На лице паромщика отразилась битва между разумом и желанием. Поколебавшись, он достал бутылку из шкафа.

"Вот, – сообщил он, – вот что они заставляют нас, бедолаг, пить. А не будем, так в тюрьму посадят".

"Что ты такое говоришь?"

"Правду говорю".

"Этого не может быть".

"Хочешь, присягну? Лавка-то – вот она, и куда нам от нее деваться? Трать денежки да пьянствуй, а потом снова трать. Лавка под рукой. Начни – не остановишься".

"Сколько деревня выпивает водки за год?" – спросил я.

"Кто его знает, должно быть, не одну тысячу бутылок. Батюшка, и тот пьет. Сегодня на крестный ход и то был пьян. Люди говорят, для того и праздник устроил, чтобы по домам ходить, пить да не платить".

"А вот ты, к примеру, сколько за год выпиваешь?"

Он ухмыльнулся, явно подозревая, что я каким-то образом заманиваю его в ловушку.

"Я бы сосчитал, кабы на трезвую голову, а сейчас – сам видишь..." Он провел двумя пальцами по красной шее пониже уха, прищурил один глаз, выкатив другой, все эти вульгарные жесты, видимо, означали какой-то намек на сильную степень нетрезвости.

"И все же, – настаивал я, – ты, ведь, наверно, часто слышал в винной лавке, как идет торговля. А что, лавочник сам никогда не напивается?"

"Нет, в монопольке никогда ни о чем таком не говорят, да и за прилавком там мужика сроду не бывало. Одни бабы. Раньше туда брали мужиков, только бабы оказались надежнее".

"Что же, бабы не пьют?"

"Ни капли. Только выпьют стакан водки и ничего в голове не остается – skonfusny (новое для меня русское словечко, видимо, означает, "смущаются"; и откуда крестьяне только его взяли!). Одни уличные пьют да в городах".

"Интересно. А вот в Англии многие женщины пьют, и сильно, особенно в Лондоне, вообще в городах. У нас говорят, что английские дети пьяны еще в утробе".

Крестьянин снова резко постучал себя пальцами по горлу, показывая, что он слишком пьян, чтобы что-то понимать.

"Вы, русские, поколение за поколением остаетесь сильными и здоровыми, хотя отцы неизменно пьянствуют, только потому, что женщины ваши живут в трезвости и чистоте. Здоровье нации зависит больше от матерей, чем от отцов".

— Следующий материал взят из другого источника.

(** C3 (counterexample).  A first line [!url: ...] matches the pattern
    [^!\s*url:\s*(\S+)], yet the file is not taken into the corpus; a first
    line with leading blanks does not match that pattern, yet the file is
    taken. *)
Lemma C3_directive_pattern_differs :
  let skipped :=
    {| name := lit "./tmp/dns/c.txt"; isfile := true;
       text := lit "!url: http://x/c" ++ [LF] ++ lit "rule" |} in
  let taken :=
    {| name := lit "./tmp/dns/d.txt"; isfile := true;
       text := lit "  ! url: http://x/d" ++ [LF] ++ lit "rule" |} in
  (isfile skipped = true /\
   3 <= length (split (lit "/") (name skipped)) /\
   splitlines (text skipped) = [lit "!url: http://x/c"; lit "rule"] /\
   spec_url_match (lit "!url: http://x/c") = Some (lit "http://x/c") /\
   parse_members [skipped] = []) /\
  (isfile taken = true /\
   3 <= length (split (lit "/") (name taken)) /\
   splitlines (text taken) = [lit "  ! url: http://x/d"; lit "rule"] /\
   spec_url_match (lit "  ! url: http://x/d") = None /\
   get2 (lit "dns") (lit "http://x/d") (parse_members [taken]) = Some (lit "rule")).
Proof.
  vm_compute. repeat split; lia.
Qed.

(** C3 (amended).  For a regular file with at least three path segments
    and at least one line, the entry is taken into the corpus exactly when
    its first line, stripped of surrounding white space, matches
    [^! url:\s*(\S+)] ignoring case (one blank between [!] and [url:]).
    When it matches, the captured token is the URL key under the file's
    category and the remaining lines joined by newline are the content;
    when it does not, the corpus under construction is left as it is and
    parsing goes on. *)
Theorem C3_entry_included_iff_directive
    (temp : Corpus) (m : TarMember) (line0 : str) (rest : list str) :
  isfile m = true ->
  3 <= length (split (lit "/") (name m)) ->
  splitlines (text m) = line0 :: rest ->
  let category := nth 2 (split (lit "/") (name m)) [] in
  ((exists url, directive_matches (strip line0) url) \/
   (forall url, ~ directive_matches (strip line0) url)) /\
  (forall url, directive_matches (strip line0) url ->
     process_member temp m = set2 category url (join [LF] rest) temp /\
     get2 category url (process_member temp m) = Some (join [LF] rest)) /\
  ((forall url, ~ directive_matches (strip line0) url) ->
     process_member temp m = temp).
Proof.
  intros Hfile Hparts Hlines category.
  split; [apply url_match_decided|].
  rewrite process_member_entry, (entry_of_spec m Hfile Hparts Hlines).
  split.
  - intros url Hmatch. apply url_match_spec in Hmatch. rewrite Hmatch.
    split; [reflexivity | apply get2_set2_eq].
  - intros Hno. destruct (url_match (strip line0)) as [url|] eqn:E; [|reflexivity].
    apply url_match_spec in E. destruct (Hno url E).
Qed.

(** ** Searching *)

Lemma collect_matching_lines_filter (matches : str -> bool) (lines : list str) :
  collect_matching_lines matches lines =
    map (fun item => (fst item, strip (snd item)))
        (filter (fun item => matches (snd item)) (enumerate 1 lines)).
Proof.
  unfold collect_matching_lines.
  assert (H : forall (items : list (nat * str)) acc,
             fold_left
               (fun matching_lines item =>
                  if matches (snd item)
                  then matching_lines ++ [(fst item, strip (snd item))]
                  else matching_lines) items acc =
             acc ++ map (fun item => (fst item, strip (snd item)))
                        (filter (fun item => matches (snd item)) items)).
  { induction items as [|item items IH]; intros acc; simpl.
    - rewrite app_nil_r. reflexivity.
    - rewrite IH. destruct (matches (snd item)); [|reflexivity].
      simpl. rewrite <- app_assoc. reflexivity. }
  apply (H _ []).
Qed.

Lemma enumerate_In {A} (l : list A) :
  forall start n x,
    In (n, x) (enumerate start l) <-> start <= n /\ nth_error l (n - start) = Some x.
Proof.
  induction l as [|a l IH]; intros start n x; simpl.
  - split; [intros [] | intros [_ H]]. destruct (n - start); discriminate.
  - rewrite IH. split.
    + intros [H | [Hle Hnth]].
      * injection H as <- <-. rewrite Nat.sub_diag. auto.
      * split; [lia|]. replace (n - start) with (S (n - S start)) by lia. exact Hnth.
    + intros [Hle Hnth]. destruct (n - start) as [|i] eqn:E.
      * left. injection Hnth as <-. f_equal. lia.
      * right. split; [lia|]. replace (n - S start) with i by lia. exact Hnth.
Qed.

Lemma enumerate_sorted {A} (l : list A) :
  forall start, StronglySorted lt (map fst (enumerate start l)).
Proof.
  induction l as [|a l IH]; intros start; simpl; constructor; [apply IH|].
  rewrite Forall_forall. intros n Hn. apply in_map_iff in Hn as [[n' x] [<- Hin]].
  apply enumerate_In in Hin. simpl. lia.
Qed.

(** The lines collected for one content are the matching lines. *)
Lemma hits_of_is_match_list (matches : str -> bool) (hit : str -> Prop) (content : str) :
  (forall line, matches line = true <-> hit line) ->
  is_match_list hit content (hits_of matches content).
Proof.
  intros Hiff. unfold is_match_list, hits_of.
  rewrite collect_matching_lines_filter. split.
  - intros n t. rewrite in_map_iff. split.
    + intros [[n' line] [Heq Hin]]. simpl in Heq. injection Heq as -> <-.
      apply filter_In in Hin as [Hin Hm]. apply enumerate_In in Hin as [Hle Hnth].
      exists line. simpl in Hm. rewrite <- Hiff. auto.
    + intros [line [Hle [Hnth [Hhit ->]]]]. exists (n, line). split; [reflexivity|].
      apply filter_In. split; [apply enumerate_In; auto | apply Hiff; exact Hhit].
  - rewrite map_map. simpl.
    apply (@StronglySorted_map_filter _ _ lt fst). apply enumerate_sorted.
Qed.

Lemma scan_item_eq (matches : str -> bool) (cat : str) (found : SearchResult)
    (url content : str) :
  scan_item matches cat found (url, content) =
    match hits_of matches content with
    | [] => found
    | _ :: _ => set2 cat url (hits_of matches content) found
    end.
Proof.
  unfold scan_item, hits_of. destruct content as [|c content]; reflexivity.
Qed.

Lemma get2_scan_item (matches : str -> bool) (cat : str) (found : SearchResult)
    (url content c u : str) :
  get2 c u (scan_item matches cat found (url, content)) =
    lookup_hit matches
      (if str_eqb c cat && str_eqb u url then Some content else None)
      (get2 c u found).
Proof.
  rewrite scan_item_eq. unfold lookup_hit.
  destruct (str_eqb c cat) eqn:Ec; [destruct (str_eqb u url) eqn:Eu|]; simpl.
  - apply str_eqb_eq in Ec, Eu. subst.
    destruct (hits_of matches content); [reflexivity | apply get2_set2_eq].
  - destruct (hits_of matches content); [reflexivity|].
    apply get2_set2_ne. intros H; injection H as _ ->.
    rewrite str_eqb_refl in Eu. discriminate.
  - destruct (hits_of matches content); [reflexivity|].
    apply get2_set2_ne. intros H; injection H as -> _.
    rewrite str_eqb_refl in Ec. discriminate.
Qed.

Lemma lookup_hit_idem (matches : str -> bool) (source : option str) before :
  lookup_hit matches source (lookup_hit matches source before) =
  lookup_hit matches source before.
Proof.
  unfold lookup_hit. destruct source as [content|]; [|reflexivity].
  destruct (hits_of matches content); reflexivity.
Qed.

Обязанностью моего хозяина было переправлять паром через реку туда и обратно. Он состоял на службе и потому переправлял каждого, кто попросит, в любое время дня и ночи и бесплатно. За это он получал восемь рублей в месяц от земства, местного совета. Его, очевидно, тяготила служба, поэтому он часто предоставлял крестьянам переправляться самим.

"Ох, беда, беда, – приговаривал он, – стучат в два часа ночи, и давай перевози какого-нибудь чиновника".

"Надо думать, тебе на выпивку перепадает", – предположил я.

"Когда как. Важные люди часто ничего не дают, а как с него спросишь?"

Было ясно, что чаевые сильно способствовали развитию у него привычки пить. Водка, которую он покупал на эти подачки, только разжигала его аппетит. Так он и растрачивал свою жизнь.

На следующий день после коровьего праздника паромщик был сильно угрюм, страдал похмельной тоской и заводил со мной разговоры о своей бедности, нужде, в которой живут его жена и дети, о собственном неумении жить. Строил планы, как бы, не приложив рук, получить с меня приличные деньги. "Если прикажешь", он покажет мне поповский дом, "если прикажешь", он пошлет за треской, а жена ее зажарит и так далее. У него не было и полпенни за душой, из жены ничего не вытрясти, только и оставалось выколачивать деньги из меня.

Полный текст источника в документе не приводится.